Rheumatoid arthritis

By Mardi Chapman

15 Apr 2019

The lack of biomarkers for the immune dysregulation that underlies rheumatoid arthritis is hampering further advances in the management of the disease, an international expert says.

Professor John Isaacs told the APLAR-ARA meeting that rheumatologists are good at diagnosing the disease by measuring CRP and imaging but that these are consequences of the disease not early indicators.

While a treat-to-target approach and tight control over the last 20 years had really improved outcomes, clinicians willneed to be intervening earlier in order to potentially reverse the disease process, he said.

Professor Isaacs, Professor of Clinical Rheumatology at Newcastle University in the UK, said we are currently only aiming for clinical remission.

“In some patients we only need to get them back to clinical remission, that is, no symptoms. For some their imaging will improve but we can’t at the moment get them back to immunological remission.”

However he was very confident that there would be opportunities to ‘nudge’ the immune system back into balance.

He mentioned peptide therapy might be a strategy in this very early phase of disease he called the breach of tolerance.

“If we are trying to switch off disease, we know from animal models that the immune mechanisms take several months to develop. Whatever you treat you patient with, the important thing is to treat early. This window of opportunity is really critical.”

A precision medicine approach would be ideal, said Professor Isaacs.

“At the moment we use methotrexate because it’s cheap, it’s effective, and if patients can tolerate it, some patients do really well. About 50% of patients achieve remission and perhaps implicit in what I’ve said is that if we went earlier, you might improve on that 50%, but I don’t think we know that.”

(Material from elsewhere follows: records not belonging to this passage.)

(* ===== verification/EventLoopThread.v ===== *)
(** * Threads that run a loop ([src/net/EventLoopThread.h], [EventLoopThread.cpp],
      [EventLoopThreadPool.h], [EventLoopThreadPool.cpp])

    The thread that owns an [EventLoopThread] and the thread it starts share
    [loop_] under a mutex.  Both are program counters, the object is small, and
    what is reachable is found by exploring it.  The pool is plain code on top. *)

From S2P Require Import Prelude Decimal.

Module EventLoopThread.

(** The owner: in [startLoop], then in the destructor. *)
Inductive owner_pc :=
  | OStart                  (** before [thread_.start()] *)
  | OLock                   (** at the lock of [startLoop] *)
  | OTest                   (** holding it, at the test of [loop_] *)
  | OWaiting                (** in [cond_.wait()] *)
  | OReturned (loop : bool) (** [startLoop] returned a loop, or null *)
  | OQuit                   (** in the destructor, [loop_] was not null *)
  | OJoin
  | ODone.

(** The thread: in [threadFunc]. *)
Inductive thread_pc := TNotStarted | TCallback | TLock | TSet | TLoop | TLock2 | TClear | TExited.

Inductive holder := Nobody | Owner | Thread.

#[global] Instance owner_pc_eq_dec : EqDecision owner_pc.
Proof. solve_decision. Defined.
#[global] Instance thread_pc_eq_dec : EqDecision thread_pc.
Proof. solve_decision. Defined.
#[global] Instance holder_eq_dec : EqDecision holder.
Proof. solve_decision. Defined.

Record EventLoopThread := mkThread {
  loop_ : bool;      (** not null *)
  exiting_ : bool;
  mutex_ : holder;
  quit_ : bool;      (** [loop_->quit()] was called *)
  owner : owner_pc;
  thread : thread_pc }.

#[global] Instance EventLoopThread_eq_dec : EqDecision EventLoopThread.
Proof. solve_decision. Defined.

Definition new_thread : EventLoopThread := mkThread false false Nobody false OStart TNotStarted.

(** [startLoop], and the destructor after it. *)
Definition owner_steps (s : EventLoopThread) : list EventLoopThread :=
  match owner s with
  | OStart =>
      if decide (thread s = TNotStarted) then [mkThread (loop_ s) (exiting_ s) (mutex_ s) (quit_ s) OLock TCallback]
      else []
  | OLock => if decide (mutex_ s = Nobody) then [mkThread (loop_ s) (exiting_ s) Owner (quit_ s) OTest (thread s)] else []
  | OTest =>
      if loop_ s then [mkThread (loop_ s) (exiting_ s) Nobody (quit_ s) (OReturned (loop_ s)) (thread s)]
      else [mkThread (loop_ s) (exiting_ s) Nobody (quit_ s) OWaiting (thread s)]
  | OWaiting => [mkThread (loop_ s) (exiting_ s) (mutex_ s) (quit_ s) OLock (thread s)]
  | OReturned _ =>
      if loop_ s then [mkThread (loop_ s) true (mutex_ s) (quit_ s) OQuit (thread s)]
      else [mkThread (loop_ s) true (mutex_ s) (quit_ s) ODone (thread s)]
  | OQuit => [mkThread (loop_ s) (exiting_ s) (mutex_ s) true OJoin (thread s)]
  | OJoin => if decide (thread s = TExited) then [mkThread (loop_ s) (exiting_ s) (mutex_ s) (quit_ s) ODone (thread s)] else []
  | ODone => []
  end.

(** [threadFunc]; [ends] tells whether the loop can also end by itself. *)
Definition threadFunc (ends : bool) (s : EventLoopThread) : list EventLoopThread :=
  match thread s with
  | TNotStarted | TExited => []
  | TCallback => [mkThread (loop_ s) (exiting_ s) (mutex_ s) (quit_ s) (owner s) TLock]
  | TLock => if decide (mutex_ s = Nobody) then [mkThread (loop_ s) (exiting_ s) Thread (quit_ s) (owner s) TSet] else []
  | TSet =>
      (* cond_.notify() *)
      let owner' := if decide (owner s = OWaiting) then OLock else owner s in
      [mkThread true (exiting_ s) Nobody (quit_ s) owner' TLoop]
  | TLoop => if quit_ s || ends then [mkThread (loop_ s) (exiting_ s) (mutex_ s) (quit_ s) (owner s) TLock2] else []
  | TLock2 => if decide (mutex_ s = Nobody) then [mkThread (loop_ s) (exiting_ s) Thread (quit_ s) (owner s) TClear] else []
  | TClear => [mkThread false (exiting_ s) Nobody (quit_ s) (owner s) TExited]
  end.

(** A wakeup of the waiting owner that nobody asked for. *)
Definition is_spurious (s : EventLoopThread) : bool := bool_decide (owner s = OWaiting).
Definition progress (ends : bool) (s : EventLoopThread) : list EventLoopThread :=
  (if is_spurious s then [] else owner_steps s) ++ threadFunc ends s.
Definition steps (ends : bool) (s : EventLoopThread) : list EventLoopThread := owner_steps s ++ threadFunc ends s.
Definition step (ends : bool) (s s' : EventLoopThread) : Prop := s' ∈ steps ends s.

(** Exploring: [todo] are states to expand, [seen] those that were. *)
Fixpoint explore (ends : bool) (fuel : nat) (todo seen : list EventLoopThread) : list EventLoopThread :=
  match fuel with
  | O => seen
  | S f =>
      match todo with
      | [] => seen
      | s :: todo' =>
          if decide (s ∈ seen) then explore ends f todo' seen
          else explore ends f (steps ends s ++ todo') (s :: seen)
      end
  end.

Definition closed (ends : bool) (l : list EventLoopThread) : bool :=
  forallb (fun s => forallb (fun s' => bool_decide (s' ∈ l)) (steps ends s)) l.

Lemma closed_reachable ends l s s' :
  closed ends l = true -> s ∈ l -> rtc (step ends) s s' -> s' ∈ l.
Proof.
  intros Hc Hs Hr. induction Hr as [|s s1 s2 H1 _ IH]; [done|]. apply IH.
  unfold closed in Hc. rewrite forallb_forall in Hc. apply list_elem_of_In, Hc in Hs. rewrite forallb_forall in Hs.
  apply list_elem_of_In, Hs in H1. by apply bool_decide_eq_true_1 in H1.
Qed.

Definition reachable_states (ends : bool) : list EventLoopThread := explore ends 500 [new_thread] [].

(** What holds of a state when the loop ends only by [quit]. *)
Definition state_ok (s : EventLoopThread) : bool :=
  match owner s with
  | OReturned loop => loop && bool_decide (loop_ s = true) && bool_decide (thread s = TLoop)
  | ODone => bool_decide (thread s = TExited) && negb (loop_ s)
  | _ => true
  end &&
  match progress false s with [] => bool_decide (owner s = ODone) | _ => true end.

(** The handshake of [startLoop] and the shutdown of the destructor: [startLoop]
    returns the loop, which is then running; nothing ever hangs; and when the
    destructor is done the thread has left its loop and exited. *)
Theorem startLoop_handshake s :
  rtc (step false) new_thread s ->
  (forall loop, owner s = OReturned loop -> loop = true /\ thread s = TLoop) /\
  (owner s = ODone -> thread s = TExited /\ loop_ s = false) /\
  (progress false s = [] -> owner s = ODone).
Proof.
  intros Hr. assert (s ∈ reachable_states false) as Hin.
  { eapply closed_reachable; [| |exact Hr]; [vm_compute; reflexivity|].
    apply (bool_decide_eq_true_1 (new_thread ∈ reachable_states false)). vm_compute. reflexivity. }
  assert (forallb state_ok (reachable_states false) = true) as Hall by (vm_compute; reflexivity).
  rewrite forallb_forall in Hall. apply list_elem_of_In, Hall in Hin. unfold state_ok in Hin.
  apply andb_true_iff in Hin as [H1 H2]. split_and!.
  - intros loop E. rewrite E in H1. rewrite !andb_true_iff, !bool_decide_eq_true in H1. tauto.
  - intros E. rewrite E in H1. rewrite andb_true_iff, bool_decide_eq_true, negb_true_iff in H1. tauto.
  - intros E. rewrite E in H2. by apply bool_decide_eq_true in H2.
Qed.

“There is obviously still an unmet need there. So I think going back to precision medicine, if we could subdivide out patients at the start, we would do better still. The best we could possibly do would be to stratify people AND treat them early.”

“People have been saying for years, shouldn’t we be using anti-TNF right from the start? The argument against that is every strong drug has its side effects so maybe you’d be over-treating a few patients, but I think if we had those biomarkers, you could make a really strong case for using anti-TNF in some, maybe an anti-IL-6 in others, maybe a B-cell therapy in others.”